Below are some records. Return exactly the lines from the one with "as [(b' & records & w1 & -> & _)" to the one with "by (vm_compute; reflexivity).", and nothing else.

-- Exercise inputs follows --

(** X9.  When [classify_movies] raises, it has stopped at the first title
    whose lookup raised: [processed_movies] holds the records of the titles
    before it, one each and in order, the exception is the one of that
    lookup, and no later title was looked up. *)
Theorem classify_movies_stops_at_first_failure
    (lower md5_hexdigest strip : string -> string)
    (self self' : MovieGenreClassifier) (movie_titles : list string)
    (progress_callback : bool) (w w' : world) (e : exn) :
  classify_movies lower md5_hexdigest strip self movie_titles
    progress_callback w = (Raises e, self', w') ->
  length (processed_movies self') < length movie_titles /\
  exists w0 title,
    served lower md5_hexdigest strip (api_handler self) progress_callback
      (length movie_titles) 0
      (take (length (processed_movies self')) movie_titles) w
      (processed_movies self') w0 /\
    movie_titles !! length (processed_movies self') = Some title /\
    get_movie_data lower md5_hexdigest (api_handler self) (strip title)
      (report progress_callback (length (processed_movies self') + 1)
         (length movie_titles) w0)
    = (Raises e, w').
Proof.
  unfold classify_movies.
  destruct (loop_outcome lower md5_hexdigest strip (api_handler self)
              progress_callback (length movie_titles) movie_titles 0
              empty_buckets [] w empty_buckets_keyed)
    as [(b' & records & w1 & -> & _)
       |(e1 & records & w1 & w0 & title & -> & Hlen & Hs & Ht & Hfail)];
    [done|].
  cbn [app]. intros [= <- <- <-]. cbn [processed_movies].
  split; [done|]. by exists w0, title.
Qed.

Lemma classify_movies_stops_at_first_failure_witness :
  let run :=
    classify_movies ascii_lower readable_digest ascii_strip a_classifier
      ["The Matrix"; "Odd"; "Later"] false
      (fresh [Response 200 (Some the_matrix); Response 200 (Some null_year);
              Response 200 (Some the_matrix)]) in
  run = (Raises AttributeError, run.1.2, run.2) /\
  processed_movies run.1.2 = [matrix_record] /\
  length (processed_movies run.1.2) < 3 /\
  exists w0 title,
    served ascii_lower readable_digest ascii_strip (api_handler a_classifier)
      false 3 0
      (take (length (processed_movies run.1.2)) ["The Matrix"; "Odd"; "Later"])
      (fresh [Response 200 (Some the_matrix); Response 200 (Some null_year);
              Response 200 (Some the_matrix)])
      (processed_movies run.1.2) w0 /\
    ["The Matrix"; "Odd"; "Later"] !! length (processed_movies run.1.2)
    = Some title /\
    get_movie_data ascii_lower readable_digest (api_handler a_classifier)
      (ascii_strip title)
      (report false (length (processed_movies run.1.2) + 1) 3 w0)
    = (Raises AttributeError, run.2).
Proof.
  cbv zeta.
  assert (Hrun :
    classify_movies ascii_lower readable_digest ascii_strip a_classifier
      ["The Matrix"; "Odd"; "Later"] false
      (fresh [Response 200 (Some the_matrix); Response 200 (Some null_year);
              Response 200 (Some the_matrix)])
    = (Raises AttributeError,
       (classify_movies ascii_lower readable_digest ascii_strip a_classifier
          ["The Matrix"; "Odd"; "Later"] false
          (fresh [Response 200 (Some the_matrix); Response 200 (Some null_year);
                  Response 200 (Some the_matrix)])).1.2,
       (classify_movies ascii_lower readable_digest ascii_strip a_classifier
          ["The Matrix"; "Odd"; "Later"] false
          (fresh [Response 200 (Some the_matrix); Response 200 (Some null_year);
                  Response 200 (Some the_matrix)])).2))
    by (vm_compute; reflexivity).
  split; [exact Hrun|]. split; [vm_compute; reflexivity|].
  exact (classify_movies_stops_at_first_failure ascii_lower readable_digest
           ascii_strip a_classifier _ ["The Matrix"; "Odd"; "Later"] false
           _ _ AttributeError Hrun).
Defined.

(** ** Statistics of a run *)

Lemma occurrences_cons k g gs :
  occurrences k (g :: gs) = (if bool_decide (g = k) then 1 else 0) + occurrences k gs.
Proof.
  unfold occurrences. rewrite filter_cons.
  case_decide; case_bool_decide; done.
Qed.

Lemma occurrences_app k gs1 gs2 :
  occurrences k (gs1 ++ gs2) = occurrences k gs1 + occurrences k gs2.
Proof. unfold occurrences. by rewrite filter_app, length_app. Qed.

Lemma count_genres_counts gs counts (f : string -> nat) :
  (forall k, dict_get counts k = tally (f k)) ->
  exists counts',
    count_genres (PStr <$> gs) counts = Returns counts' /\
    forall k, dict_get counts' k = tally (f k + occurrences k gs).
Proof.
  revert counts f. induction gs as [|g gs IH]; intros counts f Hc.
  { exists counts. split; [done|]. intros k. by rewrite Nat.add_0_r. }
  rewrite fmap_cons. cbn [count_genres count_genre]. rewrite (Hc g).
  assert (Hstep : exists counts1,
    match tally (f g) with
    | Some (PInt n) => Returns (dict_set counts g (PInt (n + 1)))
    | Some _ => Raises TypeError
    | None => Returns (dict_set counts g (PInt 1))
    end = Returns counts1 /\
    forall k, dict_get counts1 k
              = tally (f k + if bool_decide (g = k) then 1 else 0)).
  { destruct (f g) as [|m] eqn:Hf; cbn [tally]; eexists; (split; [done|]);
      intros k; rewrite dict_get_set; case_bool_decide as Hk.
    - subst k. rewrite String.eqb_refl, Hf. done.
    - apply String.eqb_neq in Hk. rewrite Hk, Nat.add_0_r. apply Hc.
    - subst k. rewrite String.eqb_refl, Hf, Nat.add_1_r. cbn [tally].
      do 2 f_equal. lia.
    - apply String.eqb_neq in Hk. rewrite Hk, Nat.add_0_r. apply Hc. }
  destruct Hstep as (counts1 & -> & Hc1). cbn [and_then].
  destruct (IH counts1 _ Hc1) as (counts' & -> & Hc').
  exists counts'. split; [done|]. intros k.
  rewrite Hc', occurrences_cons. f_equal. lia.
Qed.

Lemma count_all_counts records counts (f : string -> nat) :
  Forall plain records ->
  (forall k, dict_get counts k = tally (f k)) ->
  exists counts',
    count_all records counts = Returns counts' /\
    forall k, dict_get counts' k
              = tally (f k + occurrences k (all_genres records)).
Proof.
  intros Hp. revert counts f.
  induction Hp as [|r records Hr _ IH]; intros counts f Hc.
  { exists counts. split; [done|]. intros k. by rewrite Nat.add_0_r. }
  destruct (plain_tags r Hr) as (d & -> & Hg).
  cbn [count_all method_get and_then]. unfold get_or. rewrite Hg.
  cbn [iterate and_then].
  destruct (count_genres_counts (genre_tags (PDict d)) counts f Hc)
    as (counts1 & -> & Hc1).
  cbn [and_then]. destruct (IH counts1 _ Hc1) as (counts' & -> & Hc').
  exists counts'. split; [done|]. intros k.
  rewrite Hc'. unfold all_genres. cbn [flat_map].
  rewrite occurrences_app. f_equal. lia.
Qed.

Lemma count_if_le test records n :
  count_if test records = Returns n -> n <= length records.
Proof.
  revert n. induction records as [|r records IH]; intros n.
  { by intros [= <-]. }
  cbn [count_if]. destruct (test r) as [b|]; [|done]. cbn [and_then].
  destruct (count_if test records) as [m|]; [|done]. cbn [and_then].
  intros [= <-]. specialize (IH m eq_refl). destruct b; cbn [length]; lia.
Qed.

Lemma settled_plain r : genres_settled r -> plain r.
Proof. intros (d & -> & Hg & _). by eexists _, _. Qed.

(** A record that is not found counts among the unknown genres. *)
Lemma counts_cover records found unknown :
  Forall genres_settled records ->
  count_if is_found records = Returns found ->
  count_if has_unknown_genres records = Returns unknown ->
  length records <= found + unknown.
Proof.
  intros Hs. revert found unknown.
  induction Hs as [|r records (d & -> & Hg & Hnf & _) _ IH];
    intros found unknown.
  { by intros [= <-] [= <-]. }
  cbn [count_if is_found has_unknown_genres method_get and_then].
  destruct (count_if is_found records) as [f|]; [|done].
  destruct (count_if has_unknown_genres records) as [u|].
  2:{ by destruct (negb (truthy _)). }
  specialize (IH f u eq_refl eq_refl). cbn [and_then].
  destruct (eq_str (get_or d "source" PNone) "Not Found") eqn:Hsrc;
    cbn [negb]; intros [= <-].
  - specialize (Hnf eq_refl). unfold get_or. rewrite Hg, Hnf.
    cbn. intros [= <-]. cbn [length]. lia.
  - intros Hu. cbn [length].
    destruct (negb (truthy (get_or d "genres" PNone)));
      cbn [and_then] in Hu; injection Hu as <-;
      try destruct (eq_str_list _ _); lia.
Qed.

Section outcome_of_run.

Variable lower : string -> string.
Variable md5_hexdigest : string -> string.
Variable strip : string -> string.

(** In a calm world a run over titles that can be encoded returns with one
    settled record per title. *)
Lemma run_settled self movie_titles progress_callback w :
  calm w ->
  encodable_titles lower strip movie_titles ->
  exists classified self' w',
    classify_movies lower md5_hexdigest strip self movie_titles
      progress_callback w = (Returns classified, self', w') /\
    length (processed_movies self') = length movie_titles /\
    Forall genres_settled (processed_movies self') /\
    forall k,
      classified !! k =
      if bool_decide (k ∈ bucket_keys)
      then Some (flat_map
                   (fun r => replicate (appearances k (genre_tags r)) r)
                   (processed_movies self'))
      else None.
Proof.
  intros Hc He. unfold classify_movies.
  destruct (classify_loop_spec lower md5_hexdigest strip (api_handler self)
              progress_callback (length movie_titles) movie_titles 0
              empty_buckets [] w Hc He empty_buckets_keyed)
    as (b' & records & w' & Hrun & _ & _ & Hs & _).
  rewrite Hrun. cbn [app] in Hrun. eexists _, _, _. split; [done|].
  cbn [processed_movies app]. split_and!.
  - by eapply served_length.
  - eapply served_Forall; [|exact Hs]. intros.
    by eapply get_movie_data_genres.
  - by eapply classified_lookup.
Qed.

-- Exercise inputs concluded --

* **Finished exercise**:
    as [(b' & records & w1 & -> & _)
       |(e1 & records & w1 & w0 & title & -> & Hlen & Hs & Ht & Hfail)];
    [done|].
  cbn [app]. intros [= <- <- <-]. cbn [processed_movies].
  split; [done|]. by exists w0, title.
Qed.

Lemma classify_movies_stops_at_first_failure_witness :
  let run :=
    classify_movies ascii_lower readable_digest ascii_strip a_classifier
      ["The Matrix"; "Odd"; "Later"] false
      (fresh [Response 200 (Some the_matrix); Response 200 (Some null_year);
              Response 200 (Some the_matrix)]) in
  run = (Raises AttributeError, run.1.2, run.2) /\
  processed_movies run.1.2 = [matrix_record] /\
  length (processed_movies run.1.2) < 3 /\
  exists w0 title,
    served ascii_lower readable_digest ascii_strip (api_handler a_classifier)
      false 3 0
      (take (length (processed_movies run.1.2)) ["The Matrix"; "Odd"; "Later"])
      (fresh [Response 200 (Some the_matrix); Response 200 (Some null_year);
              Response 200 (Some the_matrix)])
      (processed_movies run.1.2) w0 /\
    ["The Matrix"; "Odd"; "Later"] !! length (processed_movies run.1.2)
    = Some title /\
    get_movie_data ascii_lower readable_digest (api_handler a_classifier)
      (ascii_strip title)
      (report false (length (processed_movies run.1.2) + 1) 3 w0)
    = (Raises AttributeError, run.2).
Proof.
  cbv zeta.
  assert (Hrun :
    classify_movies ascii_lower readable_digest ascii_strip a_classifier
      ["The Matrix"; "Odd"; "Later"] false
      (fresh [Response 200 (Some the_matrix); Response 200 (Some null_year);
              Response 200 (Some the_matrix)])
    = (Raises AttributeError,
       (classify_movies ascii_lower readable_digest ascii_strip a_classifier
          ["The Matrix"; "Odd"; "Later"] false
          (fresh [Response 200 (Some the_matrix); Response 200 (Some null_year);
                  Response 200 (Some the_matrix)])).1.2,
       (classify_movies ascii_lower readable_digest ascii_strip a_classifier
          ["The Matrix"; "Odd"; "Later"] false
          (fresh [Response 200 (Some the_matrix); Response 200 (Some null_year);
                  Response 200 (Some the_matrix)])).2))
    by (vm_compute; reflexivity).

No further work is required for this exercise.